Le thermomètre affiche des records. Selon Ouest France, la canicule qui s’abat sur la France à la fin du mois de juin 2026 pousse les établissements scolaires, les familles et les collectivités à des mesures d’urgence pour protéger les plus vulnérables. Une situation qui rappelle les contraintes du premier confinement lié au Covid-19 en 2020, mais cette fois sous l’effet d’une chaleur étouffante.
Ce qu'il faut retenir
- Des températures dépassant les 40°C dans plusieurs régions, selon les relevés de Météo-France.
- Des écoles fermées dans au moins 12 départements, notamment en Nouvelle-Aquitaine et Occitanie, où les classes sont évacuées dès 10 heures.
- Des cours organisés en forêt ou dans des salles climatisées, avec des effectifs réduits pour limiter les risques.
- 1 200 communes ont activé le niveau « vigilance rouge canicule », un chiffre inédit pour un mois de juin.
- Des familles optant pour l’exil vers des zones côtières ou des logements secondaires en bord de mer.
Des écoles contraintes de fermer ou de s’adapter
Dans le sud-ouest, où les températures ont dépassé les 42°C à Bordeaux et Toulouse, la préfecture de la Gironde a ordonné la fermeture de 85 établissements scolaires dès le 24 juin. « On ne peut pas exposer les enfants à des risques sanitaires », a justifié la rectrice de l’académie de Bordeaux, Sophie Béjean. Dans les Pyrénées-Atlantiques, certaines écoles ont délocalisé leurs cours en forêt, comme à Pau, où les élèves suivent les leçons à l’ombre des pins.
Cette organisation improvisée concerne aussi les crèches. À Bayonne, une crèche municipale a réduit ses effectifs de moitié et déplacé ses activités dans un parc public équipé de brumisateurs. « On a fait avec les moyens du bord, mais c’est loin d’être idéal », a confié la directrice, Claire Martin, à Ouest France.
Les familles fuient vers la fraîcheur des côtes
Face à la chaleur, certains parents ont choisi de quitter temporairement leur domicile. Selon une enquête menée par Ouest France auprès de 500 familles en Nouvelle-Aquitaine, près de 30 % ont opté pour un séjour en bord de mer, notamment dans les stations balnéaires de la Charente-Maritime ou des Landes. « On a loué une maison à Royan pour une semaine. Avec des enfants en bas âge, c’était la seule solution », explique Thomas Leroy, père de deux enfants de 3 et 5 ans.

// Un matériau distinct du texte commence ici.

(** Cutting before the element at a surviving position leaves exactly the positions below it. *)
Lemma stack_prefix l n cut :
  pos (run l) !! n = Some cut -> cut < length l /\ pos (run (take cut l)) = take n (pos (run l)).
Proof.
  induction l as [|x l IH] using rev_ind; [cbn; by rewrite Hinit|].
  rewrite run_snoc, length_app. cbn [length]. intros Hn.
  destruct (stack_sorted l) as [Hs _]. destruct (Hstep (run l) (length l) x Hs) as [E | [k E]]; rewrite E in Hn |- *.
  - apply lookup_app_Some in Hn as [Hn | [Hlen Hn]].
    + destruct (IH Hn) as [Hlt Heq]. split; [lia|]. rewrite take_app_le by lia.
      rewrite Heq, take_app_le; [done|]. apply lookup_lt_Some in Hn. lia.
    + apply list_lookup_singleton_Some in Hn as [Hz <-]. split; [lia|].
      rewrite take_app_length, take_app_ge by lia.
      by replace (n - length (pos (run l))) with 0 by lia; rewrite take_0, app_nil_r.
  - apply lookup_take_Some in Hn as [Hn Hk]. destruct (IH Hn) as [Hlt Heq]. split; [lia|].
    rewrite take_app_le, Heq, take_take by lia. f_equal. lia.
Qed.
End stack.

Lemma filter_below_take (l : list nat) b :
  StronglySorted lt l -> exists k, List.filter (fun p => p <? b) l = take k l.
Proof.
  induction 1 as [|x l _ [k IH] Hx]; [by exists 0|]. cbn [List.filter].
  destruct (Nat.ltb_spec x b) as [|Hge]; [exists (S k); cbn [take]; by rewrite IH|]. exists 0. cbn [take].
  clear IH. induction Hx as [|y l Hy _ IHl]; [done|]. cbn [List.filter]. rewrite (proj2 (Nat.ltb_ge y b)) by lia. exact IHl.
Qed.

Lemma nth_from_end_spec (positions : list nat) n :
  0 < n -> nth_from_end positions n = positions !! (length positions - n).
Proof.
  intros Hn. unfold nth_from_end. destruct (Nat.leb_spec n (length positions)); [done|].
  rewrite head_lookup. f_equal. lia.
Qed.

Section cuts.
Context (from_xml_str : str -> option (str * str)) (new_id : str).
Context (inter_agent_json : str -> option InterAgentCommunication).
Abbreviation user_positions := (user_message_positions_in_rollout from_xml_str new_id).
Abbreviation fork_positions := (fork_turn_positions_in_rollout from_xml_str new_id inter_agent_json).
Abbreviation call_positions := (message_or_tool_call_positions_in_rollout from_xml_str new_id inter_agent_json).
Abbreviation bstep := (boundary_step from_xml_str inter_agent_json).
Abbreviation boundary := (turn_boundary from_xml_str inter_agent_json).

Lemma user_prefix items n cut :
  user_positions items !! n = Some cut ->
  cut < length items /\ user_positions (take cut items) = take n (user_positions items).
Proof.
  apply (stack_prefix (user_position_step from_xml_str new_id) id); [done|].
  intros s idx x _. cbn. destruct x as [|item| | |msg]; cbn; try (right; exists (length s); by rewrite firstn_all).
  - destruct item; try (right; exists (length s); by rewrite firstn_all).
    destruct (is_real_user_message_boundary _ _ _); [by left|]. right; exists (length s); by rewrite firstn_all.
  - destruct msg; try (right; exists (length s); by rewrite firstn_all). right. by eexists.
Qed.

Les routes vers les côtes sont saturées. Les péages de l’A10 affichent des bouchons de 30 km entre Bordeaux et La Rochelle, et les campings affûtent leur capacité d’accueil. « On a enregistré une hausse de 40 % des réservations par rapport à l’été dernier à la même période », indique Sophie Durand, porte-parole des campings de Lacanau.
Des mesures exceptionnelles pour les plus fragiles
Les Ehpad et les hôpitaux ont mis en place des protocoles renforcés. À l’hôpital Pellegrin de Bordeaux, les services d’urgence ont vu affluer 28 % de patients supplémentaires liés à des coups de chaleur, notamment des personnes âgées. « Les lits en réanimation sont saturés, et nous manquons de personnel pour faire face », a déclaré le docteur Laurent Fabre, chef du service d’urgence. Les associations caritatives, comme la Croix-Rouge, ont déployé des 150 points de rafraîchissement dans les grandes villes, ouverts 24h/24.
« Cette canicule est un signal d’alarme. Le changement climatique n’est plus une projection, c’est une réalité que nous vivons au quotidien. »
— Isabelle Veissier, climatologue à l’INRAE
Cette vague de chaleur précoce pourrait s’inscrire dans la durée. Selon les projections de l’IPCC, les étés caniculaires pourraient devenir la norme d’ici 2030 en France. Autant dire que les prochains jours seront déterminants pour évaluer la résilience du pays face à ce nouveau défi climatique.